PORT MORESBY, Papua New Guinea -- Assailants stripped, tortured and bound a woman accused of witchcraft, then burned her alive in front of hundreds of witnesses in a Papua New Guinea town, police said Friday after one of the highest profile sorcery-related murders in this South Pacific island nation.
Some of the hundreds of bystanders took photographs of Wednesday's brutal slaying. Grisly pictures were published on the front pages of the country's biggest circulating newspapers, The National and Post-Courier. The prime minister, police and diplomats condemned the killing
Kepari Leniata, a 20-year-old who had a child, had been accused of sorcery by relatives of a 6-year-old boy who died in the hospital the day before, police spokesman Dominic Kakas said.

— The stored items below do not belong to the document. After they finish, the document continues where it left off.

(** * mathjslab: the tree-walking evaluator of [evaluator.ts]

    A shallow embedding of the [Evaluator] class: the name table, the
    read-only list, the per-call local table and the built-in function
    table are the fields of an explicit interpreter state; a method that
    mutates [this] is a function from state to a completion and a new
    state.  A [throw] keeps every mutation made before it, as in
    JavaScript.

    AST nodes are immutable trees here.  The two properties the
    evaluator writes on them while it descends, [parent] and [index],
    are passed along with the node instead: [Evaluator] receives the
    links the node carries at the call, and each case hands its children
    the links the source has just written.  The tables are finite maps
    of their own properties; the keys every plain object inherits from
    [Object.prototype] are listed in [inherited], and the tests [key in
    table] and [typeof table[key]] on the name table, the function table
    and the command table answer for them as JavaScript does.  A frame
    of the local table is read for the bindings it holds itself.

    The classes [ComplexDecimal], [MultiArray], [Tensor] and
    [CharString], the constants table and [substSymbol] live in other
    files; they are the fields of the record [Library] below and the
    theorems of the sections [Claims] and [Coverage] hold for any such
    library.  The examples that follow them run on two small sample
    libraries. *)

From stdpp Require Import gmap strings list fin_maps pretty.

Set Warnings "-register-all".

(** ** Completions *)

(** The exceptions the source raises.  [EvalError] and [SyntaxError] are
    thrown explicitly; [TypeError] is what JavaScript raises on a
    property access through [undefined] or [null]; [LibraryError] stands
    for any exception of the external classes. *)
Inductive error :=
| EvalError (message : string)
| SyntaxError (message : string)
| TypeError (message : string)
| LibraryError (message : string).

(** A call either returns, throws, or does not return at all. *)
Inductive completion (A : Type) :=
| Normal (a : A)
| Throw (e : error)
| Diverge.
Arguments Normal {A} a.
Arguments Throw {A} e.
Arguments Diverge {A}.

(** ** Values and AST nodes *)

(** The [type] property of an object: a string on AST nodes, a number
    (the number class) on [ComplexDecimal] and [MultiArray] values. *)
Inductive jstype :=
| TNumber (n : Z)
| TString (s : string)
| TUndefined.

(** A decimal.js value. *)
Inductive Decimal :=
| Finite (coefficient exponent : Z)
| Infinity (negative : bool)
| NaN.

Module ComplexDecimal.
Record t := mk { re : Decimal; im : Decimal; type : Z }.
End ComplexDecimal.

Module CharString.
Record t := mk { str : string; type : jstype }.
End CharString.

Module MultiArray.
Record t (A : Type) := mk { dim : list nat; array : list (list A); type : Z }.
Arguments mk {A} dim array type.
Arguments dim {A} _.
Arguments array {A} _.
Arguments type {A} _.
End MultiArray.

(** [NodeExpr] and the other shapes a [tree: any] takes.  The three
    operation shapes are the ones [nodeOp] builds. *)
Inductive node :=
| Undefined
| Null
| VNumber (n : ComplexDecimal.t)
| VString (s : CharString.t)
| VTensor (m : MultiArray.t node)
| NodeReserved (type : string)
| NAME (id : string)
| CmdWList (id : string) (args : list node)
| ARG (expr : node) (args : list node)
| RANGE (start stop stride : node)
| BinaryOperation (type : string) (left right : node)
| UnaryOperationR (type : string) (right : node)
| UnaryOperationL (type : string) (left : node)
| LIST (list : list node)
| RETLIST (selector : nat -> nat -> completion node).

(** The [parent] back-reference of a node, read as the chain of
    enclosing objects with the [index] each of them carries.  [PSelf] is
    an object whose [parent] is itself (the assignment case builds one). *)
Inductive parent_ref :=
| PNull
| PUndefined
| PObj (n : node) (index : option nat) (parent : parent_ref)
| PSelf (n : node) (index : option nat).
(** * Pokesn: the response-shape extractors of [snd.py]

    A shallow embedding of the three pure helpers of [src/snd.py]

      - [extract_cards_from_response]  (the "Shape Extractor"),
      - [extract_card_id]              (the "Card ID Extractor"),
      - [extract_price_info]           (the "Price Walker" and its summary),

    over the values that [json.loads] produces, followed by the properties
    the specification states about them; then of [search_trading_cards]
    and of the two methods of [SnkrdunkScraper] in [src/scraper.py], with
    the HTTP transport as a parameter, and of what the code shows about
    them.

    Modelling choices.
      - A decoded JSON value is [json]: [None], [bool], [int] (unbounded, [Z]),
        [float] (IEEE-754 binary64, the [spec_float] of the Standard Library,
        with its own correctly rounded operations), [str], [list], [dict].
        A [dict] is an association list in insertion order, because the walker
        iterates [obj.items()] and the order of [all_prices] is observable.
      - Python exceptions are values: [result A] is [Ok a] or [Raise e].
      - The closure [walk] mutates [price_info["all_prices"]]; the list is
        threaded through [walk] as explicit state.
      - [str] is a byte string (UTF-8).  [lower] folds the ASCII letters;
        no other character lowers to a letter run that completes one of
        ["price"], ["amount"], ["value"], so the key test is the one of the
        source.  The glyph U+00A5 is removed as the byte pair that encodes
        it.  [float(s)] reads ASCII digits and strips ASCII white space; the
        digits and spaces of other scripts, which the interpreter also
        accepts, are not modelled.  None of the general theorems below
        depends on which strings [float] accepts.
      - The keys of a [dict] are unique; no theorem needs it.
      - The recursion limit of the interpreter is not modelled: [walk] is
        structural recursion on the value. *)

From Stdlib Require Import ZArith List String Ascii Bool Lia.
From Stdlib Require Import Floats.SpecFloat.
From Stdlib Require Import DecimalString.
Import ListNotations.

She was tortured with a hot iron rod, bound, doused in gasoline, then set alight on a pile of car tires and trash in the Western Highlands provincial capital of Mount Hagen, Kakas said.
"Investigations are continuing. We've got good leads. The husband is the prime suspect," Kakas said.
Sorcery has traditionally been countered by sorcery in Papuan New Guinean culture. But responses to sorcery allegations have become increasingly violent in recent years.
Kakas said the death was the first the sorcery-related murder in Papua New Guinea in a year.
Police Commissioner Tom Kulunga described the murder as "shocking and devilish."
"We are in the 21st century and this is totally unacceptable," Commissioner Kulunga said in a statement.
He suggested courts be established to deal with sorcery allegations, as an alternative to villagers dispensing justice.
Prime Minister Pete O'Neill said he had instructed police to use all available manpower to bring the killers to justice.
"It is reprehensible that women, the old and the weak in our society should be targeted for alleged sorcery or wrongs that they actually have nothing to do with," O'Neill said.
The U.S. Embassy in the national capital Port Moresby issued a statement calling for a sustained international partnership to enhance anti-gender-based violence laws throughout the Pacific.
The embassy of Australia, Papua New Guinea's colonial ruler until independence in 1975 and now its biggest foreign aid donor, said "We join ... all reasonable Papua New Guineans in looking forward to the perpetrators being brought to justice."